The biggest take-away I had was that it isn't a matter of tipping the masses. It is a matter of tipping a few people who are very influential. These people are the 1) connectors (people who connect people to different people), 2) mavens (people who are known as knowledgable about the issue and who people trust when making their decisions), and 3) salesmen (people who make you want to buy in).

He spoke of an experiment that tested the idea of "Six Degrees of Separation." They found that yes, it was true, but it isn't just everybody who is connected to everybody; it is rather a few who are heavily connected that connect everybody to everybody. It is important to know who those networked people are.

Out of the Silent Planet by CS Lewis -- I found this in a box. It has my middle brother's name in it. I wonder if he read it. It is a shorter piece of science fiction that portrays creation and angelic beings in outer space. I really liked it and plan on reading the next two in a trilogy. It really is an amazing piece of fiction when you think it was written in 1938.

The Divine Conspiracy by Dallas Willard -- Recommended by Fran Leeman for my Sermon on the Mount preaching series. So far it is excellent, but I'm not finished. There are many times I want to quote it.
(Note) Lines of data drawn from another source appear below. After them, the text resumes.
(** One more op of a run: the batch is one op longer. *)
Lemma batch_step log runs ops ranges ranges' R op :
  NoDup (map r_device runs) → batch_inv log runs ops ranges → R ∈ runs → 1 <= r_first R →
  next_op log (ranges_len ranges (r_device R)) R = Some op →
  extend ranges (r_device R) (r_first R + ranges_len ranges (r_device R)) = Some ranges' →
  batch_inv log runs (ops ++ [op]) ranges'
  ∧ (∀ d, ranges_len ranges' d = ranges_len ranges d + (if r_device R =? d then 1 else 0)) ∧ ranges' ≠ [].
Proof.
  intros Hnd [Hops Hr Hfrom] HR H1 Hop Hex. unfold next_op in Hop.
  destruct (N.leb_spec (r_first R + ranges_len ranges (r_device R)) (r_last R)) as [Hle|]; [|done].
  pose proof (lookup_lt_Some _ _ _ Hop) as Hlt. rewrite extend_spec in Hex.
  assert (r_device R ∉ map r_device ranges → ranges' = ranges ++ [mkRange (r_device R) (r_first R) (r_first R)] →
    batch_inv log runs (ops ++ [op]) ranges'
    ∧ (∀ d, ranges_len ranges' d = ranges_len ranges d + (if r_device R =? d then 1 else 0)) ∧ ranges' ≠ []) as Hnew.
  { intros Hni ->. rewrite (ranges_len_absent _ _ Hni) in *. rewrite N.add_0_r in *.
    assert (batch_ops (run_of log) (ranges ++ [mkRange (r_device R) (r_first R) (r_first R)]) = ops ++ [op]) as Hb.
    { rewrite batch_ops_app, <- Hops. f_equal. unfold batch_ops. cbn. rewrite app_nil_r. unfold range_ops. cbn.
      replace (N.to_nat (r_first R)) with (S (N.to_nat (r_first R - 1))) by lia.
      rewrite (slice_cons _ _ _ _ Hop) by lia. by rewrite slice_empty. }
    split; [split|split].
    - by rewrite Hb.
    - rewrite map_app. cbn. apply NoDup_app. split_and!; [done| |apply NoDup_singleton].
      intros x Hx ->%list_elem_of_singleton. done.
    - intros r Hin. apply elem_of_app in Hin as [Hin|Hin]; [by apply Hfrom|]. apply list_elem_of_singleton in Hin as ->. exists R. cbn. split_and!; [done..|lia|lia|lia].
    - intros d. rewrite ranges_len_app. unfold ranges_len at 2. cbn. destruct (r_device R =? d); cbn; [unfold range_len; cbn; lia|lia].
    - by destruct ranges. }
  destruct (last ranges) as [r|] eqn:El.
  2:{ apply last_None in El as ->. apply Hnew; [by apply not_elem_of_nil|].
      injection Hex as <-. cbn. f_equal. f_equal; unfold ranges_len; cbn; lia. }
  apply last_Some in El as (pre & ->). destruct (N.eqb_spec (r_device r) (r_device R)) as [He|Hne].
  - injection Hex as <-. rewrite length_app, Nat.add_sub, take_app_length.
    assert (r_device R ∉ map r_device pre) as Hni.
    { rewrite map_app in Hr. apply NoDup_app in Hr as (_ & Hdis & _). intros Hin. apply (Hdis _ Hin). rewrite <- He. by left. }
    rewrite ranges_len_app, (ranges_len_absent _ _ Hni) in *. rewrite N.add_0_l in *.
    assert (ranges_len [r] (r_device R) = range_len r) as Hrl.
    { unfold ranges_len. cbn. rewrite He, N.eqb_refl. cbn. lia. }
    rewrite Hrl in *.
    destruct (Hfrom r) as (R' & HR' & Hd' & Hf' & Hfl & Hll & Hlen'); [apply elem_of_app; right; by left|].
    assert (R' = R) as ->.
    { rewrite He in Hd'. clear -Hnd HR HR' Hd'. revert Hnd HR HR'. induction runs as [|x runs IH]; [by intros ? ?%elem_of_nil|].
      intros Hxn Ha Hb. apply NoDup_cons in Hxn as [Hx Hnd].
      apply elem_of_cons in Ha as [->|H1]; apply elem_of_cons in Hb as [->|H2]; [done| | |by apply IH].
      - exfalso. apply Hx. rewrite <- Hd'. rewrite list_elem_of_In. apply in_map. by apply list_elem_of_In.
      - exfalso. apply Hx. rewrite Hd'. rewrite list_elem_of_In. apply in_map. by apply list_elem_of_In. }
    assert (r_first R + range_len r = r_last r + 1) as Hseq by (unfold range_len; lia).
    rewrite Hseq in *.
    assert (batch_ops (run_of log) (pre ++ [mkRange (r_device R) (r_first r) (r_last r + 1)]) = ops ++ [op]) as Hb.
    { rewrite Hops, !batch_ops_app, <- app_assoc. f_equal. unfold batch_ops. cbn. rewrite !app_nil_r. unfold range_ops. cbn.
      replace (N.to_nat (r_last r + 1)) with (S (N.to_nat (r_last r))) by lia.
      rewrite He. apply slice_grow; [|lia]. by replace (N.to_nat (r_last r)) with (N.to_nat (r_last r + 1 - 1)) by lia. }
    split; [split|split].
    + by rewrite Hb.
    + rewrite map_app in *. cbn in *. by rewrite <- He.
    + intros r' Hin. apply elem_of_app in Hin as [Hin|Hin]; [apply Hfrom; apply elem_of_app; by left|].
      apply list_elem_of_singleton in Hin as ->.
      exists R. cbn. split_and!; [done..|lia|lia|lia].
    + intros d. rewrite !ranges_len_app. unfold ranges_len at 2 4. cbn. rewrite He.
      destruct (r_device R =? d); cbn; unfold range_len; cbn; lia.
    + by destruct pre.
  - destruct (existsb _ _) eqn:Eex; [done|]. injection Hex as <-. apply Hnew.
    + intros Hin. rewrite list_elem_of_In, in_map_iff in Hin. destruct Hin as (x & Hx & Hin).
      assert (existsb (λ r0, r_device r0 =? r_device R) (pre ++ [r]) = true) as Ht; [|congruence].
      apply existsb_exists. exists x. split; [done|]. by apply N.eqb_eq.
    + assert (ranges_len (pre ++ [r]) (r_device R) = 0) as ->.
      { apply ranges_len_absent. intros Hin. rewrite list_elem_of_In, in_map_iff in Hin. destruct Hin as (x & Hx & Hin).
        assert (existsb (λ r0, r_device r0 =? r_device R) (pre ++ [r]) = true) as Ht; [|congruence].
        apply existsb_exists. exists x. split; [done|]. by apply N.eqb_eq. }
      by rewrite N.add_0_r.
Qed.

(** A run once its front was taken. *)
Lemma run_inv_tail log k run op :
  run_inv log k run → head (run_buf run) = Some op →
  run_inv log (k + 1) (mkRun (run_range run) (run_next run) (tail (run_buf run))).
Proof.
  destruct run as [r n b]. intros (H1 & Hk & Hn & Hb) Hh. cbn in *. destruct b as [|op' b]; [done|].
  assert (N.to_nat (r_first r + k - 1) < N.to_nat (n - 1))%nat as Hlt.
  { destruct (decide (N.to_nat (r_first r + k - 1) < N.to_nat (n - 1))%nat); [done|].
    unfold slice in Hb. by replace (N.to_nat (n - 1) - N.to_nat (r_first r + k - 1))%nat with 0%nat in Hb by lia. }
  split_and!; cbn; [done|lia|done|].
  assert (run_of log (r_device r) !! N.to_nat (r_first r + k - 1) = Some op') as Hop.
  { rewrite <- (head_slice _ (N.to_nat (n - 1))) by done. by rewrite <- Hb. }
  rewrite (slice_cons _ _ _ _ Hop Hlt) in Hb. injection Hb as Hb. rewrite Hb. f_equal. lia.
Qed.

Lemma merge_loop_spec log runs room : ∀ rs ops ranges,
  dense log → NoDup (map r_device runs) → (∀ R, R ∈ runs → 1 <= r_first R) →
  map run_range rs = runs → Forall (λ run, run_inv log (ranges_len ranges (r_device (run_range run))) run) rs →
  batch_inv log runs ops ranges →
  ∃ ops' ranges', merge_loop room log rs ops ranges = Ok (ops', ranges') ∧ batch_inv log runs ops' ranges'
    ∧ (length ops' ≤ length ops + room)%nat ∧ (ranges ≠ [] → ranges' ≠ [])
    ∧ (room ≠ 0%nat → ranges = [] → (∃ R, R ∈ runs ∧ is_Some (next_op log 0 R)) → ranges' ≠ []).
Proof.
  induction room as [|room IH]; intros rs ops ranges Hd Hnd H1 Hmap Hinv Hb.
  - exists ops, ranges. split_and!; [done|done|lia|done|done].
  - cbn [merge_loop]. unfold lowest.
    destruct (lowest_from_spec log (λ r, ranges_len ranges (r_device r)) rs 0%nat None Hd Hinv)
      as (rs' & best & -> & Hmap' & Hinv' & Hbest & Hnone).
    cbn [mbind result_bind option_map].
    destruct Hbest as [->|(j & run & op & hlc & -> & Hj & Hh & Hop)].
    + exists ops, ranges. cbn. split_and!; [done|done|lia|done|].
      intros _ -> (R & HR & HRn). destruct (Hnone eq_refl) as [_ Hall]. rewrite Hmap in Hall.
      pose proof (proj1 (Forall_forall _ _) Hall R HR) as Hn. cbn in Hn. unfold ranges_len in Hn. cbn in Hn.
      rewrite Hn in HRn. by destruct HRn.
    + cbn [option_map fst]. change (Some (0 + j)%nat ≫= ?f) with (f (0 + j)%nat). cbn [Nat.add]. rewrite Hj.
      cbn [mbind option_bind]. set (R := run_range run) in *.
      assert (R ∈ runs) as HR.
      { rewrite <- Hmap, <- Hmap'. rewrite list_elem_of_In. apply in_map. apply list_elem_of_In. by eapply list_elem_of_lookup_2. }
      destruct (extend ranges (r_device R) (r_first R + ranges_len ranges (r_device R))) as [ranges'|] eqn:Eex.
      2:{ exists ops, ranges. split_and!; [done|done|lia|done|]. intros _ -> _. by rewrite extend_spec in Eex. }
      destruct (batch_step _ _ _ _ _ _ _ Hnd Hb HR (H1 R HR) Hop Eex) as (Hb' & Hlen' & Hne).
      assert (take 1 (run_buf run) = [op]) as Htake.
      { destruct (run_buf run); cbn in Hh; [done|]. by injection Hh as ->. }
      rewrite Htake.
      destruct (IH (<[j := mkRun R (run_next run) (tail (run_buf run))]> rs') (ops ++ [op]) ranges' Hd Hnd H1)
        as (ops' & ranges'' & -> & Hb'' & Hl & Hk & _); [| |done|].
      * rewrite <- Hmap, <- Hmap'. change (run_range <$> <[j:=mkRun R (run_next run) (tail (run_buf run))]> rs' = run_range <$> rs').
        rewrite list_fmap_insert. apply list_insert_id. rewrite list_lookup_fmap, Hj. done.
      * apply Forall_lookup. intros i run0 Hi. rewrite Hlen'.
        destruct (decide (i = j)) as [->|Hne'].
        -- rewrite list_lookup_insert_eq in Hi by (by eapply lookup_lt_Some). injection Hi as <-. cbn [run_range].
           rewrite N.eqb_refl. apply (run_inv_tail _ _ run op); [|done].
           by apply (proj1 (Forall_lookup _ _) Hinv' j run).
        -- rewrite list_lookup_insert_ne in Hi by done. pose proof (proj1 (Forall_lookup _ _) Hinv' i run0 Hi) as Hr0. cbn in Hr0.
           destruct (N.eqb_spec (r_device R) (r_device (run_range run0))) as [He|]; [|by rewrite N.add_0_r].
           exfalso. apply Hne'. rewrite <- Hmap, <- Hmap', map_map in Hnd. eapply (NoDup_lookup _ i j); [exact Hnd| |].
           ++ change (map ?f rs') with (f <$> rs'). rewrite list_lookup_fmap, Hi. reflexivity.
           ++ change (map ?f rs') with (f <$> rs'). rewrite list_lookup_fmap, Hj. cbn. by rewrite <- He.
      * exists ops', ranges''. split_and!; [done|done| |by intros _; apply Hk|by intros _ _ _; apply Hk].
        rewrite length_app in Hl. cbn in Hl. lia.
Qed.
Under the Banner of Heaven by Jon Krakauer -- Loaned to me by Lisa Orr

February was obviously a slower reading month. This book chronicles the murders of a young woman and her infant daughter by two fundamentalist Mormons. Some might look at the book as anti-mormon; but I read the book as what can happen as you try to discern God's will and God's truth. A bit scary.


Blue Like Jazz by Donald Miller -- encouraged by Jill Eastin
Freakonomics A Rogue Economist Explores the Hidden Side of Everything by Steven Levitt -- A gift from my brother
Making Movies by Sidney Lumet -- A Christmas gift last year that I asked for.
Captivating: Unveiling the Mystery of a Woman's Soul by Staci Eldredge -- Preaching a series on men and women -- Didn't finish it. It may have changed through the end of the book, but the beginning felt so much like Wild at Heart that I felt like I was reading the same book.


Shawna said...

BTW--when you are finished with Captivating I would love to borrow it! (If you don't mind?)

Tony Myles said...

I liked Tipping Point, primarily because I listened to the audio version during road travel. Great stuff!

Anonymous said...

Many thanks for the Acts titles! I'm in the midst of writing a paper on Acts for my New Testament Foundations class and can add those to the list of titles to look up!

Mike Clawson said...

Re: Radical Reformission - The problem with Mark is not that he isn't willing to be relevant to the culture in order to preach the gospel. The problem is that his understanding of the gospel is warped. My suspicion is that by helping people become Christians he means helping them become arrogant, misogynistic, bible-thumping hyper-Calvinists.

Sorry but that's just the impression that I consistently get from Mark. I'm sure he says some good things in his book, but after all the other hateful things I've read and heard from him, and the stories my friends in Seattle have told me about the emotional damage he and his church have caused to people (and especially women) in that city, I'm really not interested in hearing anything more from him.